毒死蜱和苯醚甲環唑聯合暴露誘導小鼠精原細胞凋亡

潘志輝，席令儀，孫景然，劉偉麗，吳瑾，房彥軍

軍事科學院軍事醫學研究院 環境醫學與作業醫學研究所，天津 300050

現代農業中，使用農藥的種類和數量越來越多。農藥是把“雙刃劍”，它能解放農業生產力、減少農產品產量損失，但濫用農藥會造成環境污染、人畜中毒等嚴重后果，人們通過皮膚接觸、飲食攝入和呼吸暴露于農藥[1]。農藥對生物具有多種毒性，主要包括生殖毒性、內分泌干擾毒性和神經系統毒性等，對人類健康造成嚴重威脅。長期低劑量接觸有機磷農藥會降低男性精子存活率，影響受精能力及精液的染色質結構[2]。

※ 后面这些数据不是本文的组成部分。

(* ===== verification/PmIds.v ===== *)
(** * The identities of the processes

    The entries start with no user and no group ([mproc_init] writes -1), and no
    call gives them one: a process may only become the user it is, or any user if
    it is the super user, which nobody is. *)

From S2P Require Import Prelude Types Endpoint Timers Clock Slots Systask PmData SysLib Pm PmFork PmMain PmStart PmLogic.
#[local] Open Scope Z_scope.

Definition NO_ID : Z := to_unsigned (-1).
Definition ids (x : mproc) : Z * Z * Z * Z := (mp_realuid x, mp_effuid x, mp_realgid x, mp_effgid x).
Definition nobody (x : mproc) : Prop := ids x = (NO_ID, NO_ID, NO_ID, NO_ID).

Section Ids.
Context {E : Type} `{!PmHost E} `{!AlarmService E}.
Abbreviation N := (fun (_ : Z) => nobody).

(** A change that leaves the identity. *)
Lemma wr_ids i (f : mproc -> mproc) : (forall x, ids (f x) = ids x) -> keeps (E := E) N (wr i f).
Proof. intros H. apply keeps_wr. intros x. unfold nobody. by rewrite H. Qed.

Lemma wr_mp_ids (f : mproc -> mproc) : (forall x, ids (f x) = ids x) -> keeps (E := E) N (wr_mp f).
Proof. intros H. apply keeps_wr_mp. intros _ x. unfold nobody. by rewrite H. Qed.
#[local] Hint Extern 1 (keeps _ (wr _ _)) => (apply wr_ids; intros ?; reflexivity) : keeps.
#[local] Hint Extern 1 (keeps _ (wr_mp _)) => (apply wr_mp_ids; intros ?; reflexivity) : keeps.
#[local] Hint Extern 1 (keeps _ (pupd _)) => (apply keeps_upd; intros ?; split; reflexivity) : keeps.

Lemma ids_set_reply i f v : keeps (E := E) N (set_reply i f v).
Proof. unfold set_reply. kept. Qed.
Lemma ids_setreply nr r : keeps (E := E) N (setreply nr r).
Proof. unfold setreply. kept. Qed.
#[local] Hint Resolve ids_set_reply ids_setreply : keeps.

(** The new entries have no identity, and copies have the one of their source. *)
Lemma ids_mproc_init nr : keeps N (mproc_init nr).
Proof.
  unfold mproc_init. kept. apply keeps_wr. by intros x.
Qed.
Lemma ids_copy_entry i j : keeps (E := E) N (copy_entry i j).
Proof. unfold copy_entry. apply keeps_rd_bind. intros x Hx. kept. by apply keeps_wr. Qed.
#[local] Hint Resolve ids_mproc_init ids_copy_entry : keeps.

(** Alarms. *)
Lemma ids_set_alarm ep sec : keeps N (set_alarm ep sec).
Proof. unfold set_alarm, change_alarm, start_alarm, stop_alarm, uptime_or_error. kept. Qed.
#[local] Hint Resolve ids_set_alarm : keeps.
Lemma ids_fire l : keeps N (fire l).
Proof. induction l as [|t l IH]; cbn [fire]; unfold cause_sigalrm; kept. Qed.
#[local] Hint Resolve ids_fire : keeps.
Lemma ids_expire now : keeps N (expire_timers now).
Proof. unfold expire_timers. kept. Qed.

(** Exits and waits. *)
Lemma ids_cleanup nr : keeps (E := E) N (cleanup nr).
Proof. unfold cleanup. kept. Qed.
#[local] Hint Resolve ids_expire ids_cleanup : keeps.
Lemma ids_exit nr status oper : keeps N (pm_exit nr status oper).
Proof. unfold pm_exit, exit_begin, exit_end, account, drop_reply, exit_entry, disinherit, sig_proc, _sys_exit. kept. Qed.
Lemma ids_wait_scan n i pid c : keeps (E := E) N (wait_scan n i pid c).
Proof. revert i c. induction n as [|n IH]; intros i c; cbn [wait_scan]; kept; auto. Qed.
#[local] Hint Resolve ids_exit ids_wait_scan : keeps.
Lemma ids_waitpid : keeps (E := E) N do_waitpid.
Proof. unfold do_waitpid. kept. Qed.
Lemma ids_fork_entry a b c : keeps N (fork_entry a b c).
Proof. unfold fork_entry. kept. Qed.
#[local] Hint Resolve ids_waitpid ids_fork_entry : keeps.
Lemma ids_fork : keeps N do_fork.
Proof. unfold do_fork, fork_remote, sys_rfork, sys_rbindproc, sys_rsetpname. kept. Qed.
Lemma ids_wait4fork : keeps N do_wait4fork.
Proof. unfold do_wait4fork. kept. Qed.
Lemma ids_pm_exit_call : keeps N do_pm_exit.
Proof. unfold do_pm_exit. kept. Qed.
Lemma ids_register nr pid : keeps (E := E) N (register_sysproc nr pid).
Proof. unfold register_sysproc. kept. Qed.
#[local] Hint Resolve ids_register : keeps.
Lemma ids_bindproc : keeps N do_bindproc.
Proof. unfold do_bindproc, bind_sysproc, sys_rbindproc. kept. Qed.
Lemma ids_freeproc : keeps (E := E) N do_freeproc.
Proof. unfold do_freeproc. kept. Qed.

(** The identity that a process may take is the one that it has. *)
Lemma may_become_nobody x id : nobody x -> may_become (mp_realuid x) id (mp_effuid x) = true -> id = NO_ID.
Proof. intros [= -> -> _ _]. unfold may_become. cbn. intros H. rewrite orb_false_r in H. by apply Z.eqb_eq in H. Qed.
Lemma may_group_nobody x id : nobody x -> may_become (mp_realgid x) id (mp_effuid x) = true -> id = NO_ID.
Proof. intros [= _ -> -> _]. unfold may_become. cbn. intros H. rewrite orb_false_r in H. by apply Z.eqb_eq in H. Qed.

Lemma keeps_rd_mp_bind {B} (k : mproc -> pact E B) : (forall x, nobody x -> keeps N (k x)) -> keeps N (pbind rd_mp k).
Proof.
  intros Hk g e Hg. unfold rd_mp, pbind, pget, rd. destruct (entry g (mp_nr g)) as [x|] eqn:Hx; [|done].
  apply (Hk x); [by eapply Hg|done].
Qed.

Lemma ids_set_uid id : keeps (E := E) N (set_uid id).
Proof.
  unfold set_uid. apply keeps_rd_mp_bind. intros x Hx. apply pkeeps_bind; [apply pkeeps_get|]. intros g.
  destruct (may_become _ _ _) eqn:Hm; cbn [negb]; [|apply pkeeps_ret].
  apply (may_become_nobody _ _ Hx) in Hm as ->. unfold tell_fs. kept; apply keeps_wr_mp; intros _ y [= H1 H2 H3 H4];
    unfold nobody, ids; cbn; by rewrite ?H1, ?H2, ?H3, ?H4.
Qed.
Lemma ids_set_gid id : keeps (E := E) N (set_gid id).
Proof.
  unfold set_gid. apply keeps_rd_mp_bind. intros x Hx. apply pkeeps_bind; [apply pkeeps_get|]. intros g.
  destruct (may_become _ _ _) eqn:Hm; cbn [negb]; [|apply pkeeps_ret].
  apply (may_group_nobody _ _ Hx) in Hm as ->. unfold tell_fs. kept; apply keeps_wr_mp; intros _ y [= H1 H2 H3 H4];
    unfold nobody, ids; cbn; by rewrite ?H1, ?H2, ?H3, ?H4.
Qed.
#[local] Hint Resolve ids_set_uid ids_set_gid : keeps.

(** The other calls. *)
Lemma ids_getset : keeps N do_getset.
Proof. unfold do_getset, answer2, get_pid, set_sid, get_pgrp, set_pname, sys_rsetpname, tell_fs. kept. Qed.
Lemma ids_getsysinfo : keeps N do_getsysinfo.
Proof. unfold do_getsysinfo, sysinfo_src, fetch_table, sys_proctab, sys_privtab, sys_slotstab, sys_vircopy. kept. Qed.
Lemma ids_getprocnr : keeps N do_getprocnr.
Proof. unfold do_getprocnr, find_pid, find_name, reply_found, own_numbers, sys_vircopy. kept. Qed.
Lemma ids_times : keeps N do_times.
Proof. unfold do_times, sys_rtimes. kept. Qed.
Lemma ids_rexec : keeps N do_rexec.
Proof. unfold do_rexec, rexec_entry, rexec_start, sys_rexec. kept. Qed.
#[local] Hint Resolve ids_fork ids_wait4fork ids_pm_exit_call ids_bindproc ids_freeproc
  ids_getset ids_getsysinfo ids_getprocnr ids_times ids_rexec : keeps.

Lemma ids_call c h : call_vec c = Some h -> keeps N h.
Proof.
  unfold call_vec. repeat case_match; intros [= <-]; auto with keeps.
  - unfold do_time, uptime_or_exit. kept.
  - unfold do_stime, uptime_or_exit. kept.
  - unfold do_alarm. kept.
  - unfold do_procstat. kept.
  - unfold do_migrproc. kept.
  - unfold no_sys. kept.
Qed.

(** ** The main loop *)

Lemma ids_get_work m : keeps N (get_work m).
Proof. unfold get_work. kept. Qed.
Lemma ids_dispatch : keeps N pm_dispatch.
Proof.
  unfold pm_dispatch, set_result. kept. by eapply ids_call.
Qed.
#[local] Hint Resolve ids_get_work ids_dispatch : keeps.
Lemma ids_turn m : keeps N (pm_turn m).
Proof. unfold pm_turn, send_replies, reply_one. kept. Qed.
#[local] Hint Resolve ids_turn : keeps.
Lemma ids_turns l : keeps N (pm_turns l).
Proof. induction l as [|m l IH]; cbn [pm_turns]; kept. Qed.

(** ** The tables at the start *)

(** The table has [n] entries at most, and the first [i] have no identity. *)
Definition cleared (n i : Z) : Z -> mproc -> Prop := fun j x => j < n /\ (j < i -> nobody x).

Lemma mproc_init_clears n i g e g' e' :
  tabled (cleared n i) g -> mproc_init i g e = Done tt g' e' -> tabled (cleared n (i + 1)) g'.
Proof.
  intros Hg. unfold mproc_init. rewrite (pbind_done _ _ _ _ tt (g <| mp_nr := i |>) e) by done.
  intros Hrun. apply pbind_inv in Hrun as ([] & g1 & e1 & H1 & H2).
  refine (keeps_done _ _ _ _ _ _ _ _ H2 _).
  - kept. apply keeps_wr. intros x [Hn Hx]. split; [done|]. intros Hj. exact (Hx Hj).
  - unfold wr, pbind, rd in H1. destruct (entry _ i) as [x|] eqn:Hx; [|done]. injection H1 as <- <-.
    intros j y. change (entry (set_entry i (init_entry x) g) j = Some y -> cleared n (i + 1) j y).
    rewrite entry_set by (unfold entry in *; cbn in *; congruence).
    destruct (Z.eqb_spec i j) as [->|Hne].
    + intros [= <-]. split; [by apply (Hg j x)|done].
    + intros Hy. destruct (Hg _ _ Hy) as [Hn Hb]. split; [done|]. intros Hj. apply Hb. lia.
Qed.

Lemma init_loop_nobody g e g' e' :
  length (mproc_tab g) = Z.to_nat (nr_procs g) ->
  pfor (Z.to_nat (nr_procs g)) 0 mproc_init g e = Done tt g' e' -> tabled N g'.
Proof.
  intros Hlen Hrun. set (n := Z.of_nat (length (mproc_tab g))).
  assert (tabled (cleared n (0 + Z.of_nat (Z.to_nat (nr_procs g)))) g') as Ht.
  { refine (pfor_inv (fun i g _ => tabled (cleared n i) g) _ _ _ _ _ _ _ _ Hrun _).
    - intros j x [Hj Hx]%entry_some. apply lookup_lt_Some in Hx. split; lia.
    - intros j g1 e1 g2 e2 _ H1. by apply mproc_init_clears. }
  intros j x Hx. destruct (Ht _ _ Hx) as [Hn Hb]. apply Hb. lia.
Qed.

Lemma tables_nobody ep ticks g e g' e' :
  length (mproc_tab g) = Z.to_nat (nr_procs g) ->
  pm_init_tables ep ticks g e = Done tt g' e' -> tabled N g'.
Proof.
  intros Hlen Hrun. unfold pm_init_tables in Hrun.
  rewrite (pbind_done _ _ _ _ g g e) in Hrun by done. apply pbind_inv in Hrun as ([] & g2 & e2 & H1 & H2).
  refine (keeps_done _ _ _ _ _ _ _ _ H2 (init_loop_nobody _ _ _ _ Hlen H1)).
  unfold sys_privctl, sys_proctab, uptime_or_exit. kept.
Qed.

Context `{!PmKernel E}.

(** The tables are allocated for the DC the system task has told. *)
Lemma register_dc lpid node g e ep g' e' : register lpid node g e = Done ep g' e' -> pm_dc g' = dcu e'.
Proof.
  unfold register. intros Hrun. do 9 apply pbind_inv in Hrun as (? & ? & ? & _ & Hrun).
  by injection Hrun as <- <- <-.
Qed.

(** C15. No process ever has an identity: after the start of the process manager and
    any sequence of messages, every entry of the table has the user and the group -1,
    real and effective, that the start gave it.  A call to change them is refused,
    nobody is the super user, and what a process inherits is the identity of nobody.
    The allocated table has an entry for each process of the DC. *)
Theorem nobody_forever dcid ticks l g e g' e' :
  (forall e lay mem, new_tables e = Some (lay, mem) -> length mem = Z.to_nat (dc_nr_procs (dcu e))) ->
  pm_main dcid ticks l g e = Done tt g' e' ->
  Forall (fun x => ids x = (NO_ID, NO_ID, NO_ID, NO_ID)) (mproc_tab g').
Proof.
  intros Hlen Hrun. apply list.Forall_lookup. intros i x Hx.
  assert (tabled N g') as Ht; [|apply (Ht (Z.of_nat i)); by rewrite entry_lookup].
  unfold pm_main, pm_init in Hrun. apply pbind_inv in Hrun as (_ & g1 & e1 & _ & Hrun).
  apply pbind_inv in Hrun as ([] & g2 & e2 & Hinit & Hrun).
  refine (keeps_done _ _ _ _ _ _ _ (ids_turns l) Hrun _).
  do 5 apply pbind_inv in Hinit as (? & ? & ? & _ & Hinit).
  apply pbind_inv in Hinit as (ep & g3 & e3 & Hreg & Hinit). apply register_dc in Hreg.
  apply pbind_inv in Hinit as ([] & g4 & e4 & Halloc & Hinit).
  refine (tables_nobody _ _ _ _ _ _ _ Hinit). revert Halloc. unfold allocate, plook, pbind.
  destruct (new_tables e3) as [[lay mem]|] eqn:Hmem; [|done].
  intros [= <- <-]. cbn. unfold nr_procs; cbn. rewrite Hreg. by eapply Hlen.
Qed.
End Ids.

毒死蜱是一種廣譜有機磷農藥，在世界范圍內廣泛使用，其半衰期較長，能夠長時間存在于土壤和水中[3]。毒死蜱可以損傷神經系統、生殖系統和免疫系統等，現有研究表明其可導致雄性大鼠精子數量減少、生存能力降低，睪酮等生殖激素水平明顯降低[4]。長期暴露于毒死蜱會導致各種生殖系統缺陷，比如男性生殖系統功能退化和不育[5]。Vahabi Barzi等[6]的研究表明，毒死蜱損傷小鼠生殖系統，誘導胚胎發育中的細胞凋亡，進而導致流產。毒死蜱暴露后，誘導GC-1細胞活性氧(ROS)水平升高，并導致細胞凋亡[7]。三唑類殺菌劑是一類具有獨特1,2,4-三唑環結構的殺菌劑，在農業生產中應用非常廣泛[8]。苯醚甲環唑作為三唑類中應用廣泛的農藥之一，更易進入環境中造成污染，對人體健康產生威脅。長期暴露于苯醚甲環唑降低海洋青鳉魚下一代的繁殖力和生存力[9]。Li等[10]的研究結果表明，苯醚甲環唑誘導小鼠巨噬細胞核溶解，提高細胞凋亡率。苯醚甲環唑暴露后，顯著降低大鼠睪丸內精子數量，誘導組織結構改變和DNA損傷[11]。此外，苯醚甲環唑誘導SH-SY5Y細胞DNA損傷，提高細胞凋亡率[12]。已有研究報道單一農藥以及農藥和金屬物質混用對生物的毒性作用，鮮有報道研究多種農藥聯合暴露的生殖毒性作用。

精子的產生是一個復雜而連續的過程，包括精原細胞增殖、精母細胞減數分裂和精子細胞向精子的分化，其中，精原細胞在精子產生中起著至關重要的作用，在維持正常精子數量方面具有重要的生理意義[13-14]。目前的研究表明，毒死蜱和苯醚甲環唑在單獨暴露時具有明顯的生殖毒性，但關于毒死蜱和苯醚甲環唑聯合暴露生殖毒性效應與機制的研究較少。因此，以小鼠精原細胞GC-1為模型，通過對不同濃度農藥進行細胞活力檢測，測定毒死蜱和苯醚甲環唑單獨和聯合暴露后其ROS、超氧化物歧化酶(SOD)、還原型谷胱甘肽(GSH)和丙二醛(MDA)等氧化應激指標水平，并驗證凋亡相關蛋白的表達情況，從而研究毒死蜱和苯醚甲環唑單獨和聯合暴露對GC-1細胞的毒性作用，為評估這2種農藥對生殖系統的毒性作用提供依據。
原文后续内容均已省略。